(Records from a dataset)
*****

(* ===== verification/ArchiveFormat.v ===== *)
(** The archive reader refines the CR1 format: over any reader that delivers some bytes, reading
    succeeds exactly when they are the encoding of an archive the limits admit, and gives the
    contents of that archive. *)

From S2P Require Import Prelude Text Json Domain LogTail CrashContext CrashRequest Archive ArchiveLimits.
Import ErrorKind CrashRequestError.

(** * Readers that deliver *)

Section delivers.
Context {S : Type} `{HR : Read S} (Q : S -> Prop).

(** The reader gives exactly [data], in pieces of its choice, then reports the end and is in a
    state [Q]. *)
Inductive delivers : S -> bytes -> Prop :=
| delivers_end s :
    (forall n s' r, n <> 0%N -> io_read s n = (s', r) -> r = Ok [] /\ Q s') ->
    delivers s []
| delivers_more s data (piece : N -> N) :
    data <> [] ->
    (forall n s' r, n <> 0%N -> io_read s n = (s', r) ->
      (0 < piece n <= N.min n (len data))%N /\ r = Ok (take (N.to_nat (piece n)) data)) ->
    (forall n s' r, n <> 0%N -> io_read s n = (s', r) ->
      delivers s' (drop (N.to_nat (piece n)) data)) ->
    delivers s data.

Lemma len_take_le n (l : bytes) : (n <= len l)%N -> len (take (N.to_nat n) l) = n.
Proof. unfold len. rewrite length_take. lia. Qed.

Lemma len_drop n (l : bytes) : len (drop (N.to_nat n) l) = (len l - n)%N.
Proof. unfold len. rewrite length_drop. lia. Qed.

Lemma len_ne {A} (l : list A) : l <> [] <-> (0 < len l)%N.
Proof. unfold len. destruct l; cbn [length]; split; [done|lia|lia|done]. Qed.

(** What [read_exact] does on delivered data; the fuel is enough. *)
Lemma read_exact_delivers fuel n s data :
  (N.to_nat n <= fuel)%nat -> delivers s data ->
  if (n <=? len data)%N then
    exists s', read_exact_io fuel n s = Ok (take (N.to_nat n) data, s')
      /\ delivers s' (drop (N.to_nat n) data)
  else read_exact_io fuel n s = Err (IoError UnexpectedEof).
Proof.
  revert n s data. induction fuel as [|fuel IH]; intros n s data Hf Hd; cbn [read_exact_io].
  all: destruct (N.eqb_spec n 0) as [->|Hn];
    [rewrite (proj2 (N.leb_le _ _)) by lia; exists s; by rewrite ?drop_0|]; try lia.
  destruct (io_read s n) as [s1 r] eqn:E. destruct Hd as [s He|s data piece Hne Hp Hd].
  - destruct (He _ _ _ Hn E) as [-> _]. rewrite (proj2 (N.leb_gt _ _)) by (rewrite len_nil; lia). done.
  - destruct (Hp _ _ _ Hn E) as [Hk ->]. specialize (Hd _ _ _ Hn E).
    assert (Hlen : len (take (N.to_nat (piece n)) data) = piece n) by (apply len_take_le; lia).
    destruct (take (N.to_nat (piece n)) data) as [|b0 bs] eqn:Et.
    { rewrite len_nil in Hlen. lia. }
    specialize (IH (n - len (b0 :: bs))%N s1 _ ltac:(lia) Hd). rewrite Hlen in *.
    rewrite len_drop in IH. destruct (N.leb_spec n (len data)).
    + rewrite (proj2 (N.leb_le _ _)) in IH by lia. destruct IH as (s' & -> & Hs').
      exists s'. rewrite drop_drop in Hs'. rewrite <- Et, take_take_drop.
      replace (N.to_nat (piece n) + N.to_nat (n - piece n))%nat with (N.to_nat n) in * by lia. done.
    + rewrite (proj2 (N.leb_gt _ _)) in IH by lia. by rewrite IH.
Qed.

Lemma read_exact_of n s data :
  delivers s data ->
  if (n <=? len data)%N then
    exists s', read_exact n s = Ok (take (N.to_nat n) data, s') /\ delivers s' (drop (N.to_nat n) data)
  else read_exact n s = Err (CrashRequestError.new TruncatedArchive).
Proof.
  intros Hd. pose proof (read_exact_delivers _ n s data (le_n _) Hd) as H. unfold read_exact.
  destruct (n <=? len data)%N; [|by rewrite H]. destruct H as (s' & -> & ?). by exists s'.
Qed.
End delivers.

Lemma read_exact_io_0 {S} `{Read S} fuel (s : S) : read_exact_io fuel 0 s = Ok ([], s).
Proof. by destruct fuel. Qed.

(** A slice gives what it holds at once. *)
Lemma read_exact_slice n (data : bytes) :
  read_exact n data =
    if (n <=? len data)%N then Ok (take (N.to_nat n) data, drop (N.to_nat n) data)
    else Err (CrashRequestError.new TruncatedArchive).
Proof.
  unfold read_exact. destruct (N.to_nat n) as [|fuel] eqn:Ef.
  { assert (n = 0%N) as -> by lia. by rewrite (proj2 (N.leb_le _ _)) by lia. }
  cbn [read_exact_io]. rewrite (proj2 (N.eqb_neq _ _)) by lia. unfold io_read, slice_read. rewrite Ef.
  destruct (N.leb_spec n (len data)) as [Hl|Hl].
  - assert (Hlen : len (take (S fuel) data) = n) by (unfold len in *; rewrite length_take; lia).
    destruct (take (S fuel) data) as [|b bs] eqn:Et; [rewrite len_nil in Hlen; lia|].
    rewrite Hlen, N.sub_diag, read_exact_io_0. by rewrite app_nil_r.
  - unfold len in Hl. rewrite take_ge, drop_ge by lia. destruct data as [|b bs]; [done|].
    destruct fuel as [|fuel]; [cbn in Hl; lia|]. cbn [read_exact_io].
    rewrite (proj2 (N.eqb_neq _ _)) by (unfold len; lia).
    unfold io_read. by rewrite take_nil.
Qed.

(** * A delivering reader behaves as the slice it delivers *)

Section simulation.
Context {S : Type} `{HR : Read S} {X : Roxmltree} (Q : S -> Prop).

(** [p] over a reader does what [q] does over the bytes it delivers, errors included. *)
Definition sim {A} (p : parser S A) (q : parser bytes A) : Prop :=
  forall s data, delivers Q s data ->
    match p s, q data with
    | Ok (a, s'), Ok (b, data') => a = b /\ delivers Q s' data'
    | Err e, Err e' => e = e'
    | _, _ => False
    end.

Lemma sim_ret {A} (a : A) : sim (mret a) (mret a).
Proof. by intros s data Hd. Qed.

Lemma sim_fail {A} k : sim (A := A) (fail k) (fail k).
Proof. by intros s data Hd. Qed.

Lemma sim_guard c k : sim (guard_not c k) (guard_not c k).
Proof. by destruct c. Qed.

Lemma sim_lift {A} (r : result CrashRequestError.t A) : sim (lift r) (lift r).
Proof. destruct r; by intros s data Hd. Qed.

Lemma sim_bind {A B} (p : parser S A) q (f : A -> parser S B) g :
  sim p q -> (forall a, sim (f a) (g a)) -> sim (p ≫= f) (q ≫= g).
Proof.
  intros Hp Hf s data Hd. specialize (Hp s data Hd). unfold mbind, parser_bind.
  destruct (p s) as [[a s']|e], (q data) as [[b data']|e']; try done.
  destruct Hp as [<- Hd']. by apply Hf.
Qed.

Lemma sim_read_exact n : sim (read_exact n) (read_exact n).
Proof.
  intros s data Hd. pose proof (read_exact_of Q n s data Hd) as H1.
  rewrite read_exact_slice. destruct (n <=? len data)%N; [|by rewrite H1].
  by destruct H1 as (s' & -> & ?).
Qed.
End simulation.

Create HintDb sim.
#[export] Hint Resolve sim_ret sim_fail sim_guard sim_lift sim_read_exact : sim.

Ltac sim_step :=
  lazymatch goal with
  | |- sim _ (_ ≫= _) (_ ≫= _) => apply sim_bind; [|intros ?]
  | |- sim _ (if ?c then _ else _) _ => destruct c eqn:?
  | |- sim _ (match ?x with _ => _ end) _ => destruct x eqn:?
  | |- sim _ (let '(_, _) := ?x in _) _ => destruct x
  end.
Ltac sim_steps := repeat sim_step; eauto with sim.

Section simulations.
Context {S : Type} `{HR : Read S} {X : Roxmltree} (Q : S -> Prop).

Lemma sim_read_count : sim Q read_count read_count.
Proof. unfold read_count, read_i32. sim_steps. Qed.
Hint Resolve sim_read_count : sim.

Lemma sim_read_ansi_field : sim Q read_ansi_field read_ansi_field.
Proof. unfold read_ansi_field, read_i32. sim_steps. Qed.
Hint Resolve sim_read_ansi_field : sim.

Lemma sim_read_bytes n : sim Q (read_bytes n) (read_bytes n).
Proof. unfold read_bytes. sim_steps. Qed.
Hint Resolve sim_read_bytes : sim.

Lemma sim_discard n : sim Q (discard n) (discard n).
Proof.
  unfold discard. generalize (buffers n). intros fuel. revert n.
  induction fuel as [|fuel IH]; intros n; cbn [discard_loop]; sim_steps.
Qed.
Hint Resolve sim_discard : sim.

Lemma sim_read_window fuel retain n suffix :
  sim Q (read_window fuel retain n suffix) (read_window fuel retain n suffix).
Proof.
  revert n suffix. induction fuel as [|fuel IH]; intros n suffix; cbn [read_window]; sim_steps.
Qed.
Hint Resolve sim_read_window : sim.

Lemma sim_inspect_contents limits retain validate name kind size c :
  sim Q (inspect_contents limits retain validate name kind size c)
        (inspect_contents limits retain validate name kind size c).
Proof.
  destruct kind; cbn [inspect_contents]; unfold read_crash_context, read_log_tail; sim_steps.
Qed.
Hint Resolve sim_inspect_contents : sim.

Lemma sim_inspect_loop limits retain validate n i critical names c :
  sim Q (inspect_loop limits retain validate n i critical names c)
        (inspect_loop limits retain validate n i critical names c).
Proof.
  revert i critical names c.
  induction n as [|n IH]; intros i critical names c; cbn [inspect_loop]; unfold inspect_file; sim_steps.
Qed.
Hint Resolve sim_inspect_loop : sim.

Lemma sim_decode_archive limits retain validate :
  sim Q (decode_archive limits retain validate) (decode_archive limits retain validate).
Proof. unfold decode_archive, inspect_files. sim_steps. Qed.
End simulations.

*****

| Directions for this task |
From the data above, copy every line where "validate" appears.

| Finished exercise |
Lemma sim_inspect_contents limits retain validate name kind size c :
  sim Q (inspect_contents limits retain validate name kind size c)
        (inspect_contents limits retain validate name kind size c).
Lemma sim_inspect_loop limits retain validate n i critical names c :
  sim Q (inspect_loop limits retain validate n i critical names c)
        (inspect_loop limits retain validate n i critical names c).
Lemma sim_decode_archive limits retain validate :
  sim Q (decode_archive limits retain validate) (decode_archive limits retain validate).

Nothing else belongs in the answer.